There are strong indications that the implementation of the yet to be fully enacted Lagos Land Use Charge Law 2017 may spark resistance from industry operators unless lawmakers tinker with some of its provisions.
The proposed law, which repealed the Land Use Charge Law 2001, titled Land Use Charge 2017 and For Connected Purposes, seeks to increase the state’s revenue generation base by bringing more taxable properties into the tax net.
The 27-section bill harmonised Land Rates Law, Neighbourhood Improvement Charge Law and Tenement Rates Law. The bill, if passed into law, will end all other rates on land except the Land Use Charge.
Already passed by the Lagos State’s House of Assembly and awaiting the governor’s assent, the proposed law has stirred up the hornet’s nest following some provisions; stakeholders consider unfair to property owners.

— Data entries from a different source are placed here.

(** The loop emits the events of the passes that were answered, then at
    most a [before] event; when it ends with a response, that response is
    the one of the last pass. *)
Lemma loop_trace entry fuel options request context s :
  exists responses pre,
    emitted (do_while fuel (pass entry request context)
               (Router.loop_condition options) s).1
    = emitted s ++ passes request context responses ++ pre /\
    length responses <= fuel /\
    match (do_while fuel (pass entry request context)
             (Router.loop_condition options) s).2 with
    | Normal response => pre = [] /\ last responses = Some response
    | _ => pre = [] \/ pre = [BeforeEvent request context]
    end.
Proof.
  revert s. induction fuel as [|fuel IH]; intros s.
  { exists [], []. simpl. rewrite app_nil_r. split_and!; auto. }
  remember (do_while (S fuel) (pass entry request context)
              (Router.loop_condition options) s) as r eqn:Hr.
  cbn [do_while] in Hr. unfold bind in Hr.
  pose proof (pass_events entry request context s) as Hpass.
  destruct (pass entry request context s) as [s1 c]. simpl in Hpass.
  destruct Hpass as [[Hev Hnot]|(response & Hev & Hresp)].
  { exists [], [BeforeEvent request context].
    destruct c as [a|e|]; [by destruct (Hnot a)|..]; subst r; simpl;
      (split_and!; [done|lia|by right]). }
  destruct c as [a|e|];
    [|(subst r; exists [response], []; simpl; rewrite ?app_nil_r;
       split_and!; [done|lia|by left])..].
  rewrite (Hresp a eq_refl) in *. clear Hresp a.
  pose proof (loop_condition_state options response s1) as Hcond.
  destruct (Router.loop_condition options response s1) as [s1' [[|]|e|]];
    simpl in Hcond; subst s1';
    [|(subst r; exists [response], []; simpl; rewrite ?app_nil_r;
       split_and!; try done; try lia; auto)..].
  destruct (IH s1) as (responses & pre & Hloop & Hlen & Hend). subst r.
  exists (response :: responses), pre. rewrite Hloop, Hev, <- app_assoc.
  split_and!; [done|simpl; lia|].
  destruct (do_while fuel _ _ s1).2 as [a| |]; [|done..].
  destruct Hend as [-> Hlast]. split; [done|].
  destruct responses; [done|by rewrite last_cons, Hlast].
Qed.

(** The events of a dispatch.  It emits, for the normalised request and
    the context alone, [before] and [after] in turn, once for every pass
    that was answered, at most as many passes as the loop was allowed.
    When it returns, that is all, and the result is made from the response
    of the last [after] event.  When it throws, one [error] event follows,
    after at most one more [before] event, and ends the events.  Nothing
    else is ever emitted. *)
Theorem dispatch_trace_shape entry fuel request options s request' context :
  normaliseRequest request = Normal request' ->
  normaliseContext {| execution := execution_tag entry |} = Normal context ->
  exists responses tail,
    new_events s (dispatch entry fuel request options s).1
    = passes request' context responses ++ tail /\
    length responses <= fuel /\
    match (dispatch entry fuel request options s).2 with
    | Normal result =>
        tail = [] /\
        exists response,
          last responses = Some response /\
          result = Router.route_result request' response
    | Throw _ =>
        exists e,
          tail = [ErrorEvent request' e context] \/
          tail = [BeforeEvent request' context; ErrorEvent request' e context]
    | Diverge =>
        tail = [] \/ tail = [BeforeEvent request' context] \/
        exists e,
          tail = [ErrorEvent request' e context] \/
          tail = [BeforeEvent request' context; ErrorEvent request' e context]
    end.
Proof.
  intros Hreq Hctx. rewrite (dispatch_normalised _ _ _ _ _ _ _ Hreq Hctx).
  unfold try_catch. rewrite try_block_unfold. unfold bind.
  destruct (loop_trace entry fuel (default Router.default_options options)
              request' context s) as (responses & pre & Hloop & Hlen & Hend).
  destruct (do_while fuel _ _ s) as [s1 [response|e|]]; simpl in *.
  - destruct Hend as [-> Hlast]. exists responses, [].
    rewrite (new_events_app _ _ _ Hloop). split_and!; try done.
    by exists response.
  - pose proof (route_catch_emitted request' context e s1) as He.
    rewrite Hloop, <- !app_assoc in He.
    exists responses, (pre ++ [ErrorEvent request' e context]).
    rewrite (new_events_app _ _ _ He). split_and!; [done..|].
    rewrite route_catch_run. simpl.
    destruct (Router.emitErrorEvent request' e context s1).2 as [[]|e'|];
      simpl; destruct Hend as [->| ->]; simpl;
      first [by exists e; auto|by right; right; exists e; auto].
  - exists responses, pre. rewrite (new_events_app _ _ _ Hloop).
    split_and!; [done..|]. destruct Hend as [->| ->]; auto.
Qed.

End Traces.

(** A dispatch that is answered after a redirect. *)
Lemma dispatch_trace_shape_witness :
  exists responses tail,
    new_events (Sample.state_with [5])
      (dispatch (C := Sample.collaborators) ViaRouteSync 3 Sample.request None
         (Sample.state_with [5])).1
    = passes Sample.request (Sample.context Synchronous) responses ++ tail /\
    length responses <= 3 /\
    match (dispatch (C := Sample.collaborators) ViaRouteSync 3 Sample.request
             None (Sample.state_with [5])).2 with
    | Normal result =>
        tail = [] /\
        exists response,
          last responses = Some response /\
          result = Router.route_result Sample.request response
    | Throw _ =>
        exists e,
          tail = [ErrorEvent Sample.request e (Sample.context Synchronous)] \/
          tail = [BeforeEvent Sample.request (Sample.context Synchronous);
                  ErrorEvent Sample.request e (Sample.context Synchronous)]
    | Diverge =>
        tail = [] \/
        tail = [BeforeEvent Sample.request (Sample.context Synchronous)] \/
        exists e,
          tail = [ErrorEvent Sample.request e (Sample.context Synchronous)] \/
          tail = [BeforeEvent Sample.request (Sample.context Synchronous);
                  ErrorEvent Sample.request e (Sample.context Synchronous)]
    end.
Proof.
  apply (dispatch_trace_shape (C := Sample.collaborators) ViaRouteSync 3
           Sample.request None (Sample.state_with [5])); reflexivity.
Defined.

(** ** Failures and the redirect loop *)

Section Failures.
Context `{C : Collaborators}.

Lemma emit_no_listeners type ev s :
  Emitter.handlers_of (emitter (router s)) type = [] ->
  Emitter.emit type ev s = (log_emitted ev s, Normal tt).
Proof. intros Hnone. unfold Emitter.emit. by rewrite Hnone. Qed.
(** * The contribution decoder of [sites/home/decoder/decoder.js]

    A shallow embedding of [covertToBinary] and [decodePayload], with the
    JavaScript built-ins they call, and the properties of the decoding
    contract proved over it. *)

From Stdlib Require Import ZArith NArith Ascii String Strings.Byte Lia.
From stdpp Require Import base option list strings.

Local Set Warnings "-register-all".
Local Open Scope N_scope.

(** ** Outcomes: a JavaScript completion is a value or a thrown exception *)

Inductive Exn :=
| TypeError
| SyntaxError
| RangeError
| HostError (name : string).

Inductive Outcome (A : Type) :=
| Return (a : A)
| Throw (e : Exn).
Arguments Return {A} a.
Arguments Throw {A} e.

Definition obind {A B} (m : Outcome A) (f : A -> Outcome B) : Outcome B :=
  match m with
  | Return a => f a
  | Throw e => Throw e
  end.

(** [Array.prototype.map] / the mapping argument of [Array.from], for a
    callback that can throw: the first exception ends the traversal. *)
Fixpoint omapM {A B} (f : A -> Outcome B) (xs : list A) : Outcome (list B) :=
  match xs with
  | [] => Return []
  | x :: xs' =>
      obind (f x) (fun y => obind (omapM f xs') (fun ys => Return (y :: ys)))
  end.

(** ** Digits, [toString(radix)] and the parsing of integer literals *)

(** The digit alphabet of [Number.prototype.toString] and
    [BigInt.prototype.toString]: ['0'..'9'] then ['a'..'z']. *)
Definition digit_char (d : N) : ascii :=
  if d <? 10 then ascii_of_N (48 + d) else ascii_of_N (87 + d).

(** The value of a digit in an integer literal; letters in either case. *)
Definition digit_value (c : ascii) : option N :=
  let n := N_of_ascii c in
  if (48 <=? n) && (n <=? 57) then Some (n - 48)
  else if (97 <=? n) && (n <=? 122) then Some (n - 87)
  else if (65 <=? n) && (n <=? 90) then Some (n - 55)
  else None.

(** Digits of [n] in base [radix], most significant first, pushed in front of
    [acc]. One digit is produced per unit of [fuel]. *)
Fixpoint to_digits (fuel : nat) (radix n : N) (acc : string) : string :=
  match fuel with
  | O => acc
  | S fuel' =>
      let acc' := String (digit_char (n mod radix)) acc in
      if n <? radix then acc' else to_digits fuel' radix (n / radix) acc'
  end.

Titled: “A Bill for a Law to Provide for the Consolidation of Property and Land Based Charges and Make Provisions for the Levying and Collection of Land Use Charge in Lagos State and for Connected Purposes”,
The bill, in one of its provisions, states that “the annual amount of the Land Use Charge payable for any Property shall be arrived at by multiplying the market value of the property by the applicable relief rate and annual charge rate, using the prescribed formula.
“The land value and building value rates constituting the market value of the property shall be reviewed at least once every five years on the basis of information available to professional valuers, and may vary from area to area.

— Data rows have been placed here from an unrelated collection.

(** [bits.reduce((acc, b, i) => acc + b * cards[i], 0)], from index [i] on.
    [bits] has the length of [cards], so [cards[i]] is always defined. *)
Fixpoint reduce_from (i : nat) (cs bs : list Z) (acc : Z) : Z :=
  match bs with
  | [] => acc
  | b :: bs' => reduce_from (S i) cs bs' (acc + b * default 0 (cs !! i))
  end.

(** A [Set<number>] keeps its members in insertion order. *)
Fixpoint Set_add (w : Z) (s : list Z) : list Z :=
  match s with
  | [] => [w]
  | x :: s' => if x =? w then s else x :: Set_add w s'
  end.

(** The candidate of one iteration of the distractor loop. *)
Definition wrong_of (dec : Z) (r : Q) : Z :=
  let delta := Qfloor ((r - 0.5) * 8) in
  Z.max 0 (Z.min 15 (dec + delta)).

(** [while (wrongValues.size < 3) { ... }].  The source loop has no bound;
    [fuel] bounds the iterations of the model, and [None] means that [fuel]
    iterations did not fill the set. *)
Fixpoint wrong_loop (fuel : nat) (dec : Z) (a : Z) (ws : list Z)
  : option (list Z * Z) :=
  if (length ws <? 3)%nat then
    match fuel with
    | O => None
    | S fuel' =>
        let '(r, a1) := mulberry32 a in
        let wrongValue := wrong_of dec r in
        wrong_loop fuel' dec a1
          (if wrongValue =? dec then ws else Set_add wrongValue ws)
    end
  else Some (ws, a).

(** [[vs[i], vs[j]] = [vs[j], vs[i]]].  The shuffle only swaps positions
    [j <= i < vs.length] (lemma [pick_out_le]), where both reads are defined
    and no write extends the array; elsewhere the list is left as it is. *)
Definition swap (i j : nat) (vs : list Z) : list Z :=
  match vs !! j, vs !! i with
  | Some vj, Some vi => <[j := vi]> (<[i := vj]> vs)
  | _, _ => vs
  end.

(** One Fisher-Yates index: [Math.floor(rand() * (i + 1))]. *)
Definition pick (r : Q) (i : nat) : nat :=
  Z.to_nat (Qfloor (r * inject_Z (Z.of_nat i + 1))).

(** [for (let i = ...; i > 0; i--) { ... }], entered with index [i]. *)
Fixpoint shuffle_from (i : nat) (a : Z) (vs : list Z) : list Z * Z :=
  match i with
  | O => (vs, a)
  | S i' =>
      let '(r, a1) := mulberry32 a in
      shuffle_from i' a1 (swap i (pick r i) vs)
  end.

(** [letters.map((letter, i) => ({ ... }))], from index [i] on.  The
    shuffled list has one value per letter, so [shuffledValues[i]] is
    always defined. *)
Fixpoint make_alternatives (i : nat) (letters : list string)
    (shuffled : list Z) (dec : Z) : list Alternative :=
  match letters with
  | [] => []
  | letter :: rest =>
      let v := default 0 (shuffled !! i) in
      {| id := String.append "opt" (NilZero.string_of_uint (Nat.to_uint i));
         value := v;
         label := letter;
         correct := v =? dec |}
      :: make_alternatives (S i) rest shuffled dec
  end.

Definition buildInstanceFromSeed (fuel : nat) (s : Z) : option QuizInstance :=
  let a := s in
  let cards := [8; 4; 2; 1] in
  let '(bits, a) := draw_bits cards a in
  let decimal := reduce_from 0 cards bits 0 in
  match wrong_loop fuel decimal a [] with
  | None => None
  | Some (wrongValues, a) =>
      let letters := ["A"; "B"; "C"; "D"]%string in
      let values := decimal :: wrongValues in
      let '(shuffledValues, _) :=
        shuffle_from (length values - 1) a values in
      Some {| cards := cards;
              bits := bits;
              decimal := decimal;
              alternatives := make_alternatives 0 letters shuffledValues decimal;
              seed := s |}
  end.

(** ** The HTTP handler *)

(** The values [res.json] can serialise. *)
#[local] Unset Elimination Schemes.
Inductive json :=
| JNumber (n : Z)
| JString (s : string)
| JBool (b : bool)
| JArray (items : list json)
| JObject (fields : list (string * json)).
#[local] Set Elimination Schemes.

(** Object literals serialise their own properties in insertion order. *)
Definition json_of_alternative (alt : Alternative) : json :=
  JObject [("id", JString (id alt));
           ("value", JNumber (value alt));
           ("label", JString (label alt));
           ("correct", JBool (correct alt))]%string.

Definition json_of_instance (inst : QuizInstance) : json :=
  JObject [("cards", JArray (map JNumber (cards inst)));
           ("bits", JArray (map JNumber (bits inst)));
           ("decimal", JNumber (decimal inst));
           ("alternatives", JArray (map json_of_alternative (alternatives inst)));
           ("seed", JNumber (seed inst))]%string.

Record NextApiRequest := {
  method : string;
  query : list (string * string)
}.

Inductive NextApiResponse :=
| End (status : Z) (body : string)
| Json (status : Z) (body : json).

(** The ambient entropy source: [upcoming k] is the value that the [k]-th
    evaluation of [Math.floor(Math.random() * 1_000_000_000)] yields. *)
Record Entropy := {
  upcoming : nat -> Z;
  drawn : nat
}.

Definition random_seed (e : Entropy) : Z * Entropy :=
  (upcoming e (drawn e), {| upcoming := upcoming e; drawn := S (drawn e) |}).

Definition handler (fuel : nat) (req : NextApiRequest) (e : Entropy)
  : option (NextApiResponse * Entropy) :=
  if negb (String.eqb (method req) "GET") then
    Some (End 405 "Method Not Allowed", e)
  else
    let '(seed, e) := random_seed e in
    match buildInstanceFromSeed fuel seed with
    | None => None
    | Some instance =>
        Some (Json 200 (JObject [("meta", JObject [("titulo", JString "Contagem (plugged)")]);
                                 ("instance", json_of_instance instance)]%string),
              e)
    end.

(** An entropy source whose every draw is [z]. *)
Definition constant_entropy (z : Z) : Entropy :=
  {| upcoming := fun _ => z; drawn := 0 |}.

(** Reading a serialised payload back. *)
Fixpoint field (k : string) (fields : list (string * json)) : option json :=
  match fields with
  | [] => None
  | (k', v) :: rest => if String.eqb k k' then Some v else field k rest
  end.

Definition get (k : string) (j : json) : option json :=
  match j with
  | JObject fields => field k fields
  | _ => None
  end.

Definition payload_alternatives (payload : json) : list json :=
  match get "instance" payload with
  | Some inst =>
      match get "alternatives" inst with
      | Some (JArray items) => items
      | _ => []
      end
  | None => []
  end.

Definition has_boolean_field (k : string) (j : json) : bool :=
  match get k j with
  | Some (JBool _) => true
  | _ => false
  end.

The Land Use Charge bill also provides that charge will be payable in respect of property that is not exempted under Section 12 of the law.
Amongst the properties exempted from the proposed law are, property owned and occupied by a religious body and used exclusively as a place of worship or religious education; public cemeteries and burial grounds as well as property used as a registered educational institution and certified by the commissioner to be non-profit making.
The proposed law also seeks to exempt any property specifically exempted by the Executive Governor by notice published in the State Official Gazette and palaces of recognized traditional rulers and chiefs in the state.
However, the law made it clear that an exempted property shall become liable for Land Use Charge if the use of such property changes to one that does not qualify for exemption.
Under the old Land Use Charge Law, some of the criticisms against it were the formula the government used to arrive at the capital values of properties by carrying out the valuation of properties without involving professional estate surveyors in the process and usurpation of local governments’ statutory right on tenement rate collection, amongst others
Already, some professionals have been quoted as picking holes in the latest bill based on some of its provisions they claim could discourage investments in real estate in the state.
For instance, a leading estate surveyor and valuer, Chief Kola Akomolede, was quoted by a newspaper as saying that the basis of computation of charges on properties as contained in the proposed law is faulty.
Specifically, he flawed the use of annual value and not the capital value to compute tenement rate in the bill as undesirable, pointing out that the same approach was used in the old law and that is quite unreasonable.
While recalling that the approach led to many court cases before the government reduced the rates down in the old law, Akomolede suggested that what the government needed to do is to put the annual charge on the annual value of each property such that if the rental income from the property is N2 million, the land use charge should be based on that amount and not the capital value of the property.